Hollywood effects for medical simulators

IDG News Service | Nov 10, 2015

Boston Children's Hospital teamed up with Hollywood special effects artists to create lifelike simulators to train surgeons on complex, high-stakes operations.

This lifelike simulator is helping train surgeons to save lives.

Boston Children's Hospital has partnered with a Hollywood special effects studio to create more lifelike simulators. The hospital unveiled two new ones at the Pediatric Innovation Summit in Boston. One will help doctors perfect neural surgery, another will simulate heart-lung bypass on a newborn, both emergency surgeries correcting potentially fatal conditions.

Peter Weinstock
Director, Boston Children's Hospital Simulator Program
We really wanted to look at two ends of an extreme. We wanted to pick a very challenging trainer to test this collaboration and one that you had to operate in an enclosed space. This particular trainer you're operating in a fluid filled space so really a technical challenge. And then we also wanted to look at trainers that would really move the needle in terms of patient care, meaning our most fragile patients that have the smallest degree of error and those are our neonates, our newborns, who for a variety of reasons might have heart lung failure. And they need to go on heart lung bypass at the bedside, emergently often during CPR. The current training model for those patients, if you call it that, is the patients themselves.

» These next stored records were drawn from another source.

(* ===== verification/AcpiTablesProps.v ===== *)
(** * What the list of ACPI tables keeps

    A logic for the programs of [AcpiTables], and the invariant: the mappings in use are those
    of tables in physical memory that have users, and nothing else. *)

From stdpp Require Import strings.
From S2P Require Import Prelude Mem CString Layout KernelApi AcpiField AcpiRegion AcpiGas AcpiRegs AcpiLock AcpiNs AcpiNsIter AcpiNsInit AcpiDynArray AcpiFadt AcpiTables AcpiTablesOps.
Open Scope Z_scope.

(** [wp b m Q t]: [m] does nothing wrong from [t] and, when it is done, [Q] holds; [b] says what it
    means not to end. *)
Definition wp {A} (b : Prop) (m : tio A) (Q : A -> tstate -> Prop) (t : tstate) : Prop :=
  match m t with Done x t' => Q x t' | Wrong => False | Endless => b end.

Section Rules.
Context (b : Prop).

Lemma twp_ret {A} (x : A) Q t : Q x t -> wp b (mret x) Q t.
Proof. done. Qed.
Lemma twp_bind {A B} (m : tio A) (f : A -> tio B) Q t : wp b m (fun x => wp b (f x) Q) t -> wp b (m ≫= f) Q t.
Proof. unfold wp, mbind, tio_bind. by destruct (m t). Qed.
Lemma twp_mono {A} (m : tio A) (Q R : A -> tstate -> Prop) t : wp b m Q t -> (forall x t', Q x t' -> R x t') -> wp b m R t.
Proof. unfold wp. destruct (m t); auto. Qed.
Lemma twp_get {A} (f : tstate -> A) Q t : Q (f t) t -> wp b (get f) Q t.
Proof. done. Qed.
Lemma wp_modify f Q t : Q tt (f t) -> wp b (modify f) Q t.
Proof. done. Qed.
Lemma twp_lift {A} (o : option A) x (Q : A -> tstate -> Prop) t : o = Some x -> Q x t -> wp b (lift o) Q t.
Proof. by intros ->. Qed.
End Rules.

(** Through the first steps of a program. *)
Ltac wp_step := lazymatch goal with
  | |- wp _ (mret _) _ _ => apply twp_ret
  | |- wp _ (_ ≫= _) _ _ => apply twp_bind
  | |- wp _ (get _) _ _ => apply twp_get
  | |- wp _ (modify _) _ _ => apply wp_modify
  end; cbv beta.

Lemma take_out_some {A} `{EqDecision A} (x : A) l : x ∈ l -> exists l', take_out x l = Some l' /\ l ≡ₚ x :: l'.
Proof.
  induction l as [|y l IH]; intros Hx; [by apply elem_of_nil in Hx|]. cbn. destruct (decide (x = y)) as [->|Hxy]; [by exists l|].
  apply elem_of_cons in Hx as [|Hx]; [done|]. destruct (IH Hx) as (l' & -> & Hp). exists (y :: l'). split; [done|]. rewrite Hp. constructor.
Qed.

(** ** Mappings and memory of the tables *)

Definition own (tbl : uacpi_installed_table) : list (Z * Z) := if physical (origin tbl) && negb (reference_count tbl =? 0) then [(ptr tbl, hdr_length (hdr tbl))] else [].
Definition owned (l : list uacpi_installed_table) : list (Z * Z) := l ≫= own.
Definition memory (tbl : uacpi_installed_table) : list Z := if (origin tbl =? UACPI_TABLE_ORIGIN_FIRMWARE_VIRTUAL) && negb (ptr tbl =? 0) then [ptr tbl] else [].
Definition buffers (t : tstate) : list Z := if early_table_access t then [] else if buffer (tables t) =? 0 then [] else [buffer (tables t)].

Abbreviation table_list t := (contents (tables t)).

Lemma bind_insert {B} (f : uacpi_installed_table -> list B) l i x y : l !! i = Some x ->
  exists rest, l ≫= f ≡ₚ f x ++ rest /\ (<[i := y]> l) ≫= f ≡ₚ f y ++ rest.
Proof.
  intros Hx. apply list_elem_of_split_length in Hx as (l1 & l2 & -> & ->). exists ((l1 ≫= f) ++ (l2 ≫= f)).
  rewrite insert_app_r_alt, Nat.sub_diag by lia. cbn. rewrite !bind_app. cbn. split; rewrite !app_assoc; f_equiv; by rewrite Permutation_app_comm.
Qed.

(** The count fits its 16 bits, and a table in use has an address. *)
Definition table_ok (tbl : uacpi_installed_table) : Prop := 0 <= reference_count tbl <= 0xFFFF /\ (physical (origin tbl) = true -> reference_count tbl <> 0 -> ptr tbl <> 0).

(** [E]: mappings, and [H]: heap memory that others have. *)
Record inv (E : list (Z * Z)) (H : list Z) (t : tstate) : Prop := {
  in_array : array_ok UACPI_STATIC_TABLE_ARRAY_LEN (tables t);
  in_counts : Forall table_ok (table_list t);
  in_maps : maps t ≡ₚ E ++ owned (table_list t);
  in_heap : heap t ≡ₚ H ++ buffers t ++ (table_list t ≫= memory) }.

(** What an operation on users does not touch. *)
Definition rest_same (t t' : tstate) : Prop :=
  early_table_access t' = early_table_access t /\ installation_handler t' = installation_handler t /\ table_mutex t' = table_mutex t /\ held t' = held t /\
  rt_flags t' = rt_flags t /\ ts_init_level t' = ts_init_level t /\ ctx t' = ctx t.
#[global] Instance rest_same_refl : Reflexive rest_same. Proof. intros t. by unfold rest_same. Qed.
#[global] Instance rest_same_trans : Transitive rest_same. Proof. unfold rest_same. intros t1 t2 t3 H1 H2. destruct H1 as (?&?&?&?&?&?&?), H2 as (?&?&?&?&?&?&?). split_and!; congruence. Qed.

Section Steps.
Context (b : Prop) (vm : mem) (kmap : Z -> Z -> Z) (kalloc : list Z -> Z -> Z) (H : list Z).

Lemma wp_map_exact E t phys len (Q : Z -> tstate -> Prop) : inv E H t -> (kmap phys len = 0 -> Q 0 t) ->
  (forall t', kmap phys len <> 0 -> inv ((kmap phys len, len) :: E) H t' -> rest_same t t' -> tables t' = tables t -> Q (kmap phys len) t') -> wp b (uacpi_kernel_map kmap phys len) Q t.
Proof.
  intros [Ha Hc Hm Hh] H0 H1. unfold uacpi_kernel_map. destruct (Z.eqb_spec (kmap phys len) 0) as [E0|E0]; [by apply H0|]. repeat wp_step.
  apply H1; [done| |done|done]. split; [done|done|cbn; by rewrite Hm|done].
Qed.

One of the biggest challenges with creating the new simulators was not just making it look real, but making it feel real. That's where Hollywood comes in.

Justin Raleigh
CEO, Fractured FX
For years we've created hyperrealistic effects. We're known for creating hyperrealsitic effects. The difference is that now we have to fool a surgeon and make sure that it's anatomically correct and it has the level of tactileness and the level of density hat real tissue would have. And there are varying densities throughout the body.

The simulators will go through trials at Boston Children's Hospital and eventually be commercialized, but cost wasn't revealed.